▸ **Records for processing**
Lemma C3_pre_window_witness :
  well_formed sample_series /\
  startPrice (preHalvingData (analysis sample_series halving1 (day 0))) = 2.5%float /\
  pre_halvingPrice (preHalvingData (analysis sample_series halving1 (day 0))) = 12.5%float /\
  pre_percentageGain (preHalvingData (analysis sample_series halving1 (day 0))) = 400%float.
Proof.
  split; [exact sample_series_well_formed|].
  pose proof (C3_pre_window sample_series halving1 (day 0) sample_series_well_formed) as H.
  cbv zeta in H. destruct H as (_ & Hs & Hh & Hg).
  split; [exact Hs|]. split; [exact Hh|]. rewrite Hg. reflexivity.
Defined.

(** C2: the post-window holds, in series order, the points with timestamp in
    (T, T + 730 days]; for a series of positive prices the peak is the
    earliest point of that window attaining its maximum price, and the
    zero-price sentinel when the window is empty;
    daysToPeak = floor((peak.timestamp - T) / 1 day) and
    postGain% = (peak.price - halvingPrice) / halvingPrice * 100. *)
Theorem C2_peak (data : list PricePoint) (halving : HalvingEvent) (T : Z) :
  well_formed data ->
  let w := postHalvingDataPoints data T in
  let pk := peak data T in
  let a := postHalvingData (analysis data halving T) in
  Kept (in_post_window T) data w /\
  (w <> [] -> first_max w pk) /\
  (w = [] -> pk = mkPoint 0 "" 0%float) /\
  peakPrice a = price pk /\
  peakDate a = date pk /\
  daysToTop a = (timestamp pk - T) / JSDate.MS_PER_DAY /\
  post_percentageGain a =
    ((price pk - post_halvingPrice a) / post_halvingPrice a * 100)%float.
Proof.
  intros WF w pk a.
  split; [apply post_Kept|].
  split; [intros NE; now apply peak_first_max|].
  split; [apply peak_empty|].
  assert (P : peakPrice a = price pk) by (cbn; now apply peakPriceOf_price).
  split; [exact P|].
  split; [cbn; unfold peakDateOf; fold pk; now destruct (date pk)|].
  split; [reflexivity|].
  cbn. unfold postHalvingGain, JSNum.pct. cbn in P. now rewrite P.
Qed.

▸ **Your task**
Nothing but the lines from the one with "postGain% = (peak.price" to the last line of the data should appear in the answer, each exactly as it stands.

▸ **Solved problem**
    postGain% = (peak.price - halvingPrice) / halvingPrice * 100. *)
Theorem C2_peak (data : list PricePoint) (halving : HalvingEvent) (T : Z) :
  well_formed data ->
  let w := postHalvingDataPoints data T in
  let pk := peak data T in
  let a := postHalvingData (analysis data halving T) in
  Kept (in_post_window T) data w /\
  (w <> [] -> first_max w pk) /\
  (w = [] -> pk = mkPoint 0 "" 0%float) /\
  peakPrice a = price pk /\
  peakDate a = date pk /\
  daysToTop a = (timestamp pk - T) / JSDate.MS_PER_DAY /\
  post_percentageGain a =
    ((price pk - post_halvingPrice a) / post_halvingPrice a * 100)%float.
Proof.
  intros WF w pk a.
  split; [apply post_Kept|].
  split; [intros NE; now apply peak_first_max|].
  split; [apply peak_empty|].
  assert (P : peakPrice a = price pk) by (cbn; now apply peakPriceOf_price).
  split; [exact P|].
  split; [cbn; unfold peakDateOf; fold pk; now destruct (date pk)|].
  split; [reflexivity|].
  cbn. unfold postHalvingGain, JSNum.pct. cbn in P. now rewrite P.
Qed.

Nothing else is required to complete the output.